7h30 : tout le monde sur le pont ! Nous avons pas mal de route et un planning serré. Guillaume et Fabien veulent visiter un peu plus la Nouvelle Orléans, nous avons décidé de zapper la Jefferson Island et de trouver un centre d'intérêt à mi-chemin entre NoLA et Lafayette (désormais renommée LaLA). Ce sera la Whitney Plantation : Fabien et Guillaume ne l'ont jamais vue, et c'est à mon sens LA plantation à faire en Louisiane (grâce au musée de l'esclavage qui s'y trouve) ; Edouard veut reprendre quelques photos car il avait été un peu pressé par le guide l'année passée ; pour ma part, je dois rechercher 2-3 bouquins supplémentaires pendant leur visite et faire un peu de réseautage. J'escomptais prendre par Morgan City afin d'éviter les embouteillages de Bâton Rouge (désormais renommée Béton Rouge). Peine perdue, au départ le matin, le GPS ne l'entend pas de cette oreille, et c'est au bout de 15 minutes que je réalise qu'il nous fait prendre la route que je ne souhaite pas prendre. Damned, raté. Comme prévu, nous nous payons pas loin de 40 minutes d'embouteillages en y passant, et comme la dernière fois, c'est sur le pont de la LA-10.
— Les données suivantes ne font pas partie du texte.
(** Rounding a non-negative mantissa: after the shift by [k] to the
    exponent of the format the mantissa [mx / 2^k] is kept or
    incremented, and the result has exactly that value. *)
Lemma binary_round_aux_pos (mx ex : Z) (lx : location) :
  0 <= mx ->
  let k := Z.max 0 (fexp prec emax (Zdigits2 mx + ex) - ex) in
  exists m1,
    mx / 2 ^ k <= m1 <= mx / 2 ^ k + 1 /\
    -149 <= ex + k /\
    rounded_to m1 (ex + k) (binary_round_aux prec emax false mx ex lx).
Proof.
  intros Hmx. cbv zeta.
  set (k := Z.max 0 (fexp prec emax (Zdigits2 mx + ex) - ex)).
  assert (Hk0 : 0 <= k) by (unfold k; lia).
  assert (Hk : Zdigits2 mx - 24 <= k /\ -149 <= ex + k).
  { unfold k. rewrite fexp_eq. lia. }
  destruct Hk as [Hk24 Hemin].
  assert (Hpk : 0 < 2 ^ k) by (apply Z.pow_pos_nonneg; lia).
  assert (Hm' : 0 <= mx / 2 ^ k < 2 ^ 24).
  { split; [apply Z.div_pos; lia|].
    apply Z.div_lt_upper_bound; [lia|].
    destruct (Z.eq_dec mx 0) as [->|Hne].
    - assert (0 < 2 ^ 24) by reflexivity. nia.
    - pose proof (Zdigits2_bounds mx ltac:(lia)) as [_ Hhi].
      pose proof (Zdigits2_nonneg mx).
      assert (2 ^ Zdigits2 mx <= 2 ^ (k + 24))
        by (apply Z.pow_le_mono_r; lia).
      rewrite Z.pow_add_r in * by lia. lia. }
  unfold binary_round_aux.
  pose proof (shr_fexp_m mx ex lx Hmx) as [Hs1 He1]. fold k in Hs1, He1.
  destruct (shr_fexp prec emax mx ex lx) as [mrs' e'] eqn:E1.
  cbn [fst snd] in Hs1, He1. subst e'.
  set (m1 := round_nearest_even (shr_m mrs') (loc_of_shr_record mrs')).
  pose proof (round_nearest_even_bounds (shr_m mrs')
                (loc_of_shr_record mrs')) as Hm1. fold m1 in Hm1.
  rewrite Hs1 in Hm1.
  assert (Hm1nn : 0 <= m1) by lia.
  pose proof (shr_fexp_m m1 (ex + k) loc_Exact Hm1nn) as [Hs2 He2].
  destruct (shr_fexp prec emax m1 (ex + k) loc_Exact) as [mrs'' e''] eqn:E2.
  cbn [fst snd] in Hs2, He2.
  exists m1. split; [exact Hm1|]. split; [exact Hemin|].
  change (emax - prec) with 104.
  destruct (Z.eq_dec m1 (2 ^ 24)) as [Hfull|Hnot].
  - (* the increment carried into a 25th bit *)
    assert (Hk2 : Z.max 0 (fexp prec emax (Zdigits2 m1 + (ex + k))
                           - (ex + k)) = 1).
    { rewrite Hfull. change (Zdigits2 (2 ^ 24)) with 25.
      rewrite fexp_eq. lia. }
    rewrite Hk2 in Hs2, He2. rewrite Hfull in Hs2.
    change (2 ^ 24 / 2 ^ 1) with (Zpos 8388608) in Hs2.
    rewrite Hs2. right. exists 8388608%positive, e''. subst e''.
    split; [lia|]. split.
    { replace (ex + k + 1 - (ex + k)) with 1 by lia. rewrite Hfull.
      reflexivity. }
    split; [lia|]. split.
    { unfold f32_fits. change (Zpos (digits2_pos 8388608)) with 24.
      rewrite fexp_eq. apply Z.leb_le. lia. }
    destruct (Z.leb_spec (ex + k + 1) 104); [left | right]; split;
      (lia || reflexivity).
  - assert (Hlt : m1 < 2 ^ 24) by lia.
    assert (Hd : Zdigits2 m1 <= 24) by (apply Zdigits2_upper; lia).
    assert (Hk2 : Z.max 0 (fexp prec emax (Zdigits2 m1 + (ex + k))
                           - (ex + k)) = 0).
    { rewrite fexp_eq. lia. }
    rewrite Hk2 in Hs2, He2. change (2 ^ 0) with 1 in Hs2.
    rewrite Z.div_1_r in Hs2. rewrite Z.add_0_r in He2. subst e''.
    rewrite Hs2.
    destruct m1 as [|p|p] eqn:Ep; [left; split; reflexivity | | lia].
    right. exists p, (ex + k).
    split; [lia|]. split.
    { rewrite Z.sub_diag. change (2 ^ 0) with 1. lia. }
    split; [lia|]. split.
    { unfold f32_fits. rewrite fexp_eq. apply Z.leb_le.
      change (Zpos (digits2_pos p)) with (Zdigits2 (Zpos p)). lia. }
    destruct (Z.leb_spec (ex + k) 104); [left | right]; split;
      (lia || reflexivity).
Qed.

Lemma Zdigits2_unique (m d : Z) :
  0 < d -> 2 ^ (d - 1) <= m < 2 ^ d -> Zdigits2 m = d.
Proof.
  intros Hd [Hlo Hhi].
  assert (0 < 2 ^ (d - 1)) by (apply Z.pow_pos_nonneg; lia).
  pose proof (Zdigits2_upper m d ltac:(lia) ltac:(lia) Hhi).
  pose proof (Zdigits2_lower m (d - 1) ltac:(lia) Hlo). lia.
Qed.

Lemma Zdigits2_mul_pow2 (m j : Z) :
  0 < m -> 0 <= j -> Zdigits2 (m * 2 ^ j) = Zdigits2 m + j.
Proof.
  intros Hm Hj. pose proof (Zdigits2_bounds m Hm) as [Hlo Hhi].
  pose proof (Zdigits2_nonneg m) as Hd.
  assert (Hd1 : 1 <= Zdigits2 m).
  { destruct m; try lia. cbn. lia. }
  assert (0 < 2 ^ j) by (apply Z.pow_pos_nonneg; lia).
  apply Zdigits2_unique; [lia|].
  replace (Zdigits2 m + j - 1) with (Zdigits2 m - 1 + j) by lia.
  rewrite !Z.pow_add_r by lia. nia.
Qed.

Lemma Pos_iter_xO (m d : positive) :
  Zpos (Pos.iter xO m d) = Zpos m * 2 ^ Zpos d.
Proof.
  induction d as [|d IH] using Pos.peano_ind.
  - cbn [Pos.iter]. rewrite Pos2Z.inj_xO. change (2 ^ 1) with 2. lia.
  - rewrite Pos.iter_succ, Pos2Z.inj_xO, IH, Pos2Z.inj_succ.
    rewrite Z.pow_succ_r by lia. lia.
Qed.

(** Aligning to a lower exponent keeps the value. *)
Lemma shl_align_spec (mx : positive) (ex ex' : Z) :
  snd (shl_align mx ex ex') = Z.min ex ex' /\
  Zpos (fst (shl_align mx ex ex'))
  = Zpos mx * 2 ^ (ex - Z.min ex ex').
Proof.
  unfold shl_align. destruct (ex' - ex) as [|d|d] eqn:E; cbn [fst snd].
  - rewrite Z.min_l by lia. rewrite Z.sub_diag. change (2 ^ 0) with 1.
    lia.
  - rewrite Z.min_l by lia. rewrite Z.sub_diag. change (2 ^ 0) with 1.
    lia.
  - rewrite Z.min_r by lia. rewrite Pos_iter_xO.
    replace (ex - ex') with (Zpos d) by lia. split; reflexivity.
Qed.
10h00 : nous arrivons enfin à la Whitney Plantation. Edouard, Fabien et Guillaume prennent leurs billets. Pour ma part, je dis que je ne fais pas la visite : la caissière m'avertit que je vais attendre 2 heures, mais qu'importe. Alors qu'ils embarquent pour le tour guidé de la plantation, je fais un quart d'heure le tour de leur boutique, puis discute avec une personne du staff pour demander un complément de bibliographie. Nous discutons une bonne demi-heure, elle me donne d'autres références sympathiques. Lorsque je demande s'ils ont un contact, en cas de questions après mon retour en france, jackpot : elle me donne la carte (avec mail et numéro de téléphone) du Dr Ibrahima Seck. Pas le footballeur, mais l'auteur de "Bouki Fait Gombo" (livre acheté l'an dernier), et avant tout l'historien qui a travaillé avec l'avocat propriétaire de la plantation pour créer ce musée. Victoire ! Satisfait, je retourne à la voiture bouquiner puis faire une petite sieste.
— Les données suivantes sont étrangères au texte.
(** [prepare_package] returns no library exactly when the glob under
    [dist] finds no wheel, and it then says so twice: the notice of
    [get_package_file] is followed by its own. *)
Theorem prepare_package_absent (w : World) (h : History) (package_path : option string) :
  (outcome (PackageManager.prepare_package package_path w h) = Ok None <->
   w_glob w (dist_dir package_path) "*.whl" = []) /\
  (w_glob w (dist_dir package_path) "*.whl" = [] ->
   events (PackageManager.prepare_package package_path w h) =
   [Echo "Locating package file";
    Echo "Package file was not found";
    Echo "Package file was not found. Please check the dist folder if you expect to use package-based imports"]).
Proof.
  split.
  - rewrite prepare_package_outcome, get_package_file_outcome.
    rewrite <- (sorted_nil_iff (w_getmtime w)).
    destruct (sorted (w_getmtime w) (w_glob w (dist_dir package_path) "*.whl"));
      split; intros H; try reflexivity; discriminate.
  - unfold PackageManager.prepare_package, PackageManager.get_package_file, dist_dir.
    destruct (truthy_str package_path); intros Hnil;
      unfold bind, ask, dbx_echo, ret, events; simpl; rewrite Hnil; reflexivity.
Qed.

Lemma prepare_package_absent_witness :
  events (PackageManager.prepare_package None calm_world []) =
  [Echo "Locating package file";
   Echo "Package file was not found";
   Echo "Package file was not found. Please check the dist folder if you expect to use package-based imports"].
Proof.
  apply (proj2 (@prepare_package_absent calm_world [] None)). reflexivity.
Defined.

(** ** One transfer strategy *)

Lemma run_uses_its_uploader (w : World) (self : t) :
  emits_only w (fun e => forall up, uploader_of e = Some up -> up = _file_uploader self)
             (run self).
Proof.
  unfold run, install_phases, requirements_phase, install_requirements_file,
    install_package, install_extra_package, dispatch, execute_entrypoint_file,
    execute_entrypoint, upload_and_provide_path, client_execute_command,
    client_install_package, mlflow_end_run.
  emits; try (intros up Hup; simpl in Hup; congruence);
    intros resolved h' _ up Hup; discriminate.
Qed.

(** The transfer strategy is chosen once, by [__init__], and held for the
    whole run: every upload of [run], in whichever install phase, and every
    traversal of parameters goes through the context-based uploader when
    the controller was built to upload via the context, and otherwise
    through the mlflow uploader of the artifact URI that [start_run]
    returned. *)
Theorem one_transfer_strategy (w : World) (h : History)
    (suppress : bool) (core extra : option Library) (upload_via_context : bool)
    (requirements_file : option Path) (task : ExecuteTask)
    (pip_install_extras : option string) :
  let chosen :=
    if upload_via_context then Some ContextBasedUploader
    else match w_start_run w (h ++ [Echo "Mlflow-based file uploader will be used"]) with
         | Ok artifact_uri => Some (MlflowFileUploader artifact_uri)
         | Raise _ => None
         end in
  Forall (fun e => forall up, uploader_of e = Some up -> Some up = chosen)
    (events ((self <- __init__ suppress core extra upload_via_context requirements_file
                        task pip_install_extras;;
              run self) w h)).
Proof.
  intros chosen. rewrite bind_events. unfold __init__. cbv beta iota zeta.
  destruct upload_via_context.
  - rewrite bind_echo. unfold ret. cbn [events outcome fst snd].
    constructor; [discriminate |]. simpl app.
    eapply Forall_impl; [| apply run_uses_its_uploader].
    intros e He up Hup. rewrite (He up Hup). reflexivity.
  - rewrite bind_echo. cbn [events outcome fst snd].
    constructor; [discriminate |].
    destruct (w_start_run w (h ++ [Echo "Mlflow-based file uploader will be used"]))
      as [uri | x] eqn:Hstart.
    + rewrite (@bind_call_ok _ _ _ _ _ _ _ _ Hstart). unfold ret.
      cbn [events outcome fst snd].
      constructor; [discriminate |]. simpl app.
      eapply Forall_impl; [| apply run_uses_its_uploader].
      intros e He up Hup. rewrite (He up Hup). reflexivity.
    + rewrite (@bind_call_raise _ _ _ _ _ _ _ _ Hstart). cbn [events outcome fst snd].
      simpl. constructor; [discriminate | constructor].
Qed.

(** ** The probe follows the interpreter's conversion *)

Example probe_reads_fullwidth_digits :
  _identify_runtime_version fullwidth_world [] =
  ([ExecuteCommand probe_command], Ok (Some 14%Z)).
Proof. reflexivity. Qed.

Example probe_gives_up_on_a_control_character :
  _identify_runtime_version
    (sample_world [] [] (Ok (Some (String (ascii_of_nat 28) "14.3")))
                  (Ok "/dbfs/tmp/uploaded")) [] =
  ([ExecuteCommand probe_command;
    Echo "🚨 Cannot identify the DBR version, package may not be updated"],
   Ok None).
Proof. reflexivity. Qed.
12h00 : l'équipe sort de la plantation. Nous reprenons la route vers la Nouvelle Orléans, déposer Guillaume et Fabien à leur hôtel, North Peter Street. Nous tentons un premier stationnement proche de l'hôtel, mais à 10$ l'heure, no way. Nous retournons au spot de l'an dernier, derrière le French Market : 3,50$ pour 1h10, déjà plus raisonnable. Nous descendons et partageons un dernier repas louisianais au Gazebo Café. A 13h40, nous nous disons au revoir et nous les déposons à leur hôtel, puis nous reprenons la route avec Edouard : les 4 Prohibition Killer Brothers ne sont plus, désormais, ils sont 2 et 2.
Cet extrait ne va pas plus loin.